Global movement

San Francisco International Arts Festival: dance highlights

Studio Rue Dance artistic director Byb Chanel Bibene performs his solo, Clinic

Albert Einstein said that "dancers are the athletes of God." He didn't say which god he had in mind, nor has the quote made all that much sense. What's so hot about being in sports? Martha Graham tried to explain it by saying dancers achieved that exalted status through the practice and discipline of their daily work. But couldn't that be said for any artist? Still, looking at the lineup of dancers at this year's San Francisco International Arts Festival makes me think Einstein had a point after all.

Dancers are a breed not quite of this world. They certainly are among the most unpractical people roaming this wobbly universe. What they make doesn't last. It can't be bought, pawned, hung on the wall, or reproduced to bring in royalties. Their careers are short. Except for the very few, they can't support themselves with their work, and every time they practice their craft they risk one limb or another. Fortunately for the rest of us, they know what they are in for, and they learn to live on air and love. What dancers also appreciate is a good floor — no splinters, not too slippery, not too sticky. And, yes please, some decent lights.

That — and the till — is what the San Francisco International Arts Festival can offer its dancers, who come from as far away as Brazzaville, the Republic of Congo; Vevey, Switzerland; and Berlin. They also come from Boston, Brooklyn, and the Bay Area. Additionally, the festival, now in its seventh year and still a shoestring operation, assists with the intricacies of individual fundraising — and acquiring visas — but the responsibility for production costs and traveling remains up to the invited artists. This is not the way it's supposed to work. Whoever said that the biggest supporters of the arts are the artists hit it closer than Einstein did.

But in these parlous times, we take what we can get. The offerings this year certainly look intriguing. What's not to like in these double bills and single program evenings?

Dana Lawton Dances with Studio Rue Dance For Who is She?, Lawton and three colleagues choreograph famous women on each other; Lawton will be Marilyn Monroe, by Jia Wu — who had previously never heard of the blond bombshell. Perception also shaped Studio Rue Dance's Byb Chanel Bibene's solo, Clinic. On leaving the Congo, he had to learn the hard way that whatever he did, he was first seen as "black" and only then as a "man."

Christian Burns and Anthony Discenza with Company Prototype Status Rarely do visuals and dance support each other as effectively as in the Burns/Discenza Beneath Your Sheltering Hand which looks at how the media messes with our psyche. The Swiss Company Prototype's Marvin — watch an android come to life — will also be performed (with two other solos) on their own individual program.

Erica Essner Performance Co-op with Gretchen Garnett and Dancers Ten years ago the Erica Essner Performance Co-op moved to New York.
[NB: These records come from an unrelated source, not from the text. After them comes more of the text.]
(** * SMM assistant-log analytics: a shallow embedding of the dashboard

    The TypeScript module [services/dataProcessing] turns the rows of a CSV
    export into [SmmLogEntry] records ([parseCSV]) and derives the
    dashboard views from them ([getDailyTrend], [getHourlyStats],
    [classifyIntents], ...); [services/geminiService] asks a language
    model for a report on a sample of the records; [App] holds the state of
    the page and fills it on an upload; [components/AnalysisCharts] draws
    the views.  This file embeds these functions and proves the properties
    that the specification states about them, and further properties that
    the code shows.

    Conventions of the embedding.
    - A JavaScript string is the list of its UTF-16 code units ([jsstring]);
      [includes], [split], [trim] and the default sort order all work on
      code units.
    - A plain object used as a dictionary is the list of its own properties
      in creation order, read through the prototype chain ([get]) and listed
      in the order of [Object.keys] ([ownKeys]).
    - A [Set] is a duplicate-free list in insertion order.
    - [Array.prototype.sort] is stable; over a total preorder the stable
      sorted arrangement is unique, and [sort] of MathComp computes it.
    - Numbers that only count are [nat]; quotients are binary64 floats.
    - A function that can throw returns an [outcome].
    - What lies outside the program is a parameter: the rows that Papa
      Parse delivers, the key of the environment, the answer of the
      language model.  The state of the page is passed explicitly.

    Part I is the program, Part II the vocabulary in which the properties
    are stated, Part III the properties. *)

From Stdlib Require Import ZArith NArith String Ascii Floats Uint63 Lia.
From HB Require Import structures.
From mathcomp Require Import boot.

Set Implicit Arguments.
Unset Strict Implicit.
Unset Printing Implicit Defensive.

(* ===================================================================== *)
(** * Part I: the model                                                   *)
(* ===================================================================== *)

(** ** Strings *)

Definition jsstring := seq N.

(** Source literals are written as UTF-8 text and decoded to code units. *)
Definition low6 (a : ascii) : N := N.modulo (N_of_ascii a) 64.

Fixpoint utf16 (s : string) : jsstring :=
  match s with
  | EmptyString => [::]
  | String a s1 =>
    let b0 := N_of_ascii a in
    if N.ltb b0 128 then b0 :: utf16 s1
    else if N.ltb b0 224 then
      match s1 with
      | String b s2 =>
        N.add (N.mul (N.modulo b0 32) 64) (low6 b) :: utf16 s2
      | EmptyString => [::]
      end
    else if N.ltb b0 240 then
      match s1 with
      | String b (String c s3) =>
        N.add (N.add (N.mul (N.modulo b0 16) 4096) (N.mul (low6 b) 64))
              (low6 c) :: utf16 s3
      | _ => [::]
      end
    else
      match s1 with
      | String b (String c (String d s4)) =>
        let cp := N.add (N.add (N.add (N.mul (N.modulo b0 8) 262144)
                                      (N.mul (low6 b) 4096))
                               (N.mul (low6 c) 64)) (low6 d) in
        [:: N.add 55296 (N.div (N.sub cp 65536) 1024),
            N.add 56320 (N.modulo (N.sub cp 65536) 1024)
          & utf16 s4]
      | _ => [::]
      end
  end.

Definition js (s : string) : jsstring := utf16 s.

(** [WhiteSpace] and [LineTerminator] code units, as stripped by
    [String.prototype.trim] and skipped by [parseInt]. *)
Definition isWhiteSpace (c : N) : bool :=
  (c \in [:: 9%num; 10%num; 11%num; 12%num; 13%num; 32%num; 160%num; 5760%num; 8232%num;
             8233%num; 8239%num; 8287%num; 12288%num; 65279%num])
  || (N.leb 8192 c && N.leb c 8202).

Fixpoint trimStart (s : jsstring) : jsstring :=
  if s is c :: s' then if isWhiteSpace c then trimStart s' else s else [::].

Definition trimEnd (s : jsstring) : jsstring := rev (trimStart (rev s)).

Definition trim (s : jsstring) : jsstring := trimEnd (trimStart s).

(** [s.startsWith(k)] and [s.includes(k)]. *)
Fixpoint startsWith (s k : jsstring) : bool :=
  match k, s with
  | [::], _ => true
  | a :: k', b :: s' => (a == b) && startsWith s' k'
  | _ :: _, [::] => false
  end.

Fixpoint includes (s k : jsstring) : bool :=
  startsWith s k || (if s is _ :: s' then includes s' k else false).

(** [s.split(sep)] for a separator of one code unit: never empty. *)
Fixpoint split (sep : N) (s : jsstring) : seq jsstring :=
  if s is c :: s' then
    if c == sep then [::] :: split sep s'
    else let r := split sep s' in (c :: head [::] r) :: behead r
  else [:: [::]].

Definition SPACE : N := 32%num.
Definition COLON : N := 58%num.

(** Element [i] of an array: [None] is [undefined]. *)
Fixpoint at_ (T : Type) (s : seq T) (i : nat) : option T :=
  match s, i with
  | [::], _ => None
  | x :: _, 0 => Some x
  | _ :: s', i'.+1 => at_ s' i'
  end.

(** ** Records *)

(** [userName], [nickname], [email] and the feedback fields are optional
    in the interface; [parseCSV] always sets them, and the one place that
    reads them, [join], turns an absent one into the empty string. *)
Record SmmLogEntry := mkEntry {
  questionId : jsstring;
  content : jsstring;
  time : jsstring;
  source : jsstring;
  userId : jsstring;
  company : jsstring;
  userName : jsstring;
  nickname : jsstring;
  email : jsstring;
  feedbackStatus : jsstring;
  feedbackContent : jsstring
}.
Now they are back because Essner wants us to see "her astounding dancers" in two recent pieces. Last year Gretchen Garnett and Dancers performed as part of SFIAF's Mash — wild, wooly, and worthwhile — Union Square series. This year they have an indoor spot.

Single slots are taken by Amy Seiwert/im'ijre and motion sensor wizard Frieder Weiss' world premiere, White Noise, a collaboration Seiwert loved because it pushed her outside her comfort zone. Boston's Collage will bring East European music and dance. The Bay Area's The Foundry isn't asking you to come to see its Please Love Me in a theater. They'll come to you, perhaps in a bar, park, or parking lot.